TASK REQUIREMENTS: Output range, inclusive: from the line containing "destruct Hr as" to the line containing "rewrite E2, res_bind_unfold.". Restate those lines from the data below word for word and only those.

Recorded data

Lemma ctl_start e lost ack_sn start :
  wf e lost ->
  ctl_ok e ack_sn
    {| ent := {| e with t_poll_retransmit_start := start |}; wait_done := []; wait_rest := wait_list e;
       wait_null := false; end_wait := None; retx_new := []; retx_cur := retransmit_list e |} lost.
Proof.
  intros [Hm Hwe].
  assert (Hrel : Store.related Store.same_hdr (st e) (st e)
    (tx_list e ++ wait_list e ++ retransmit_list e ++ lost)).
  { apply Forall_forall. intros s Hs.
    destruct (Store.deref_ok _ _ s (m_store _ _ _ Hm) Hs) as (d & _ & Hd & _). by exists d, d. }
  constructor; simpl; try done.
  - apply (mem_shrink e _ (wait_list e) _ (retransmit_list e ++ lost)); try done; apply Hm.
  - exists []. split; [by rewrite app_nil_r|constructor].
Qed.

Lemma process_control_ok e lost buffer :
  wf e lost ->
  exists e' lost' evs, process_control_pdu e buffer = Ok e' /\ wf e' lost' /\ frame e' = frame e
    /\ (nacks_below e buffer -> lost' = lost)
    /\ trace (common e') = trace (common e) ++ evs /\ reported e buffer evs.
Proof.
  intros Hwf. pose proof Hwf as [Hm _]. pose proof (m_cfg _ _ _ Hm) as Hc.
  unfold process_control_pdu, validate_control_pdu.
  destruct (decode_ack_ok e (Codec.nr_rlc_pdu_decoder_init buffer) Hc (Codec.decoder_init_wf _))
    as (r & E & Hr).
  assert (Hdisc : exists e' lost' evs, Ok e = Ok e' /\ wf e' lost' /\ frame e' = frame e
    /\ (nacks_below e buffer -> lost' = lost)
    /\ trace (common e') = trace (common e) ++ evs /\ reported e buffer evs).
  { exists e, lost, []. split_and!; try done; [by rewrite app_nil_r|by left]. }
  rewrite E, res_bind_unfold. destruct r as [[[ack_sn e1] d]|]; [|exact Hdisc].
  destruct Hr as (W & Hby & Ha & Hbuf & Hack). cbv beta iota.
  destruct (_ >? _); [exact Hdisc|].
  destruct (validate_nacks_ok e ack_sn (S (length buffer)) d e1 Hc W) as (b & Ev).
  { rewrite Hbuf. simpl Codec.dec_buffer in *. unfold zlen in *. lia. }
  rewrite Ev, res_bind_unfold. destruct b; [|exact Hdisc].
  unfold apply_control_pdu. rewrite Hack, res_bind_unfold. cbv beta iota zeta.
  set (c0 := {| ent := _; wait_done := []; wait_rest := _; wait_null := false; end_wait := None;
                retx_new := []; retx_cur := _ |}).
  assert (Hk0 : ctl_ok e ack_sn c0 lost).
  { unfold c0. destruct (_ <? 0); [exact (ctl_start e lost ack_sn 0 Hwf)|].
    pose proof (ctl_start e lost ack_sn (t_poll_retransmit_start e) Hwf) as H. by destruct e. }
  clearbody c0.
  destruct (process_nacks_ok e ack_sn _ d e1 c0 lost Hk0 Hc W Ev) as (c1 & lost1 & E1 & Hk1 & Hl1).
  rewrite E1, res_bind_unfold.
  destruct (ack_wait_ok e ack_sn (cur_wait c1) c1 lost1 Hk1) as (c2 & E2 & Hk2 & _).
  { unfold cur_wait. destruct (wait_null c1); auto. }
  rewrite E2, res_bind_unfold.
  destruct (ack_retx_ok e ack_sn (retx_cur c2) c2 lost1 Hk2 eq_refl) as (c3 & E3 & Hk3).
  rewrite E3, res_bind_unfold.
  destruct (finish_ok e ack_sn c3 lost1 Hk3 Ha) as (e' & E4 & Hwf' & Hf & Htr).
  destruct (k_trace _ _ _ _ Hk3) as (evs & Et & Hev).
  exists e', lost1, evs. split; [done|]. split; [done|]. split; [done|]. split.
  - intros Hn. by apply Hl1, (Hn _ _ _ E).
  - split; [by rewrite Htr|]. right. by exists ack_sn, e1, d.
Qed.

RESULT FOR THIS TASK:
  destruct Hr as (W & Hby & Ha & Hbuf & Hack). cbv beta iota.
  destruct (_ >? _); [exact Hdisc|].
  destruct (validate_nacks_ok e ack_sn (S (length buffer)) d e1 Hc W) as (b & Ev).
  { rewrite Hbuf. simpl Codec.dec_buffer in *. unfold zlen in *. lia. }
  rewrite Ev, res_bind_unfold. destruct b; [|exact Hdisc].
  unfold apply_control_pdu. rewrite Hack, res_bind_unfold. cbv beta iota zeta.
  set (c0 := {| ent := _; wait_done := []; wait_rest := _; wait_null := false; end_wait := None;
                retx_new := []; retx_cur := _ |}).
  assert (Hk0 : ctl_ok e ack_sn c0 lost).
  { unfold c0. destruct (_ <? 0); [exact (ctl_start e lost ack_sn 0 Hwf)|].
    pose proof (ctl_start e lost ack_sn (t_poll_retransmit_start e) Hwf) as H. by destruct e. }
  clearbody c0.
  destruct (process_nacks_ok e ack_sn _ d e1 c0 lost Hk0 Hc W Ev) as (c1 & lost1 & E1 & Hk1 & Hl1).
  rewrite E1, res_bind_unfold.
  destruct (ack_wait_ok e ack_sn (cur_wait c1) c1 lost1 Hk1) as (c2 & E2 & Hk2 & _).
  { unfold cur_wait. destruct (wait_null c1); auto. }
  rewrite E2, res_bind_unfold.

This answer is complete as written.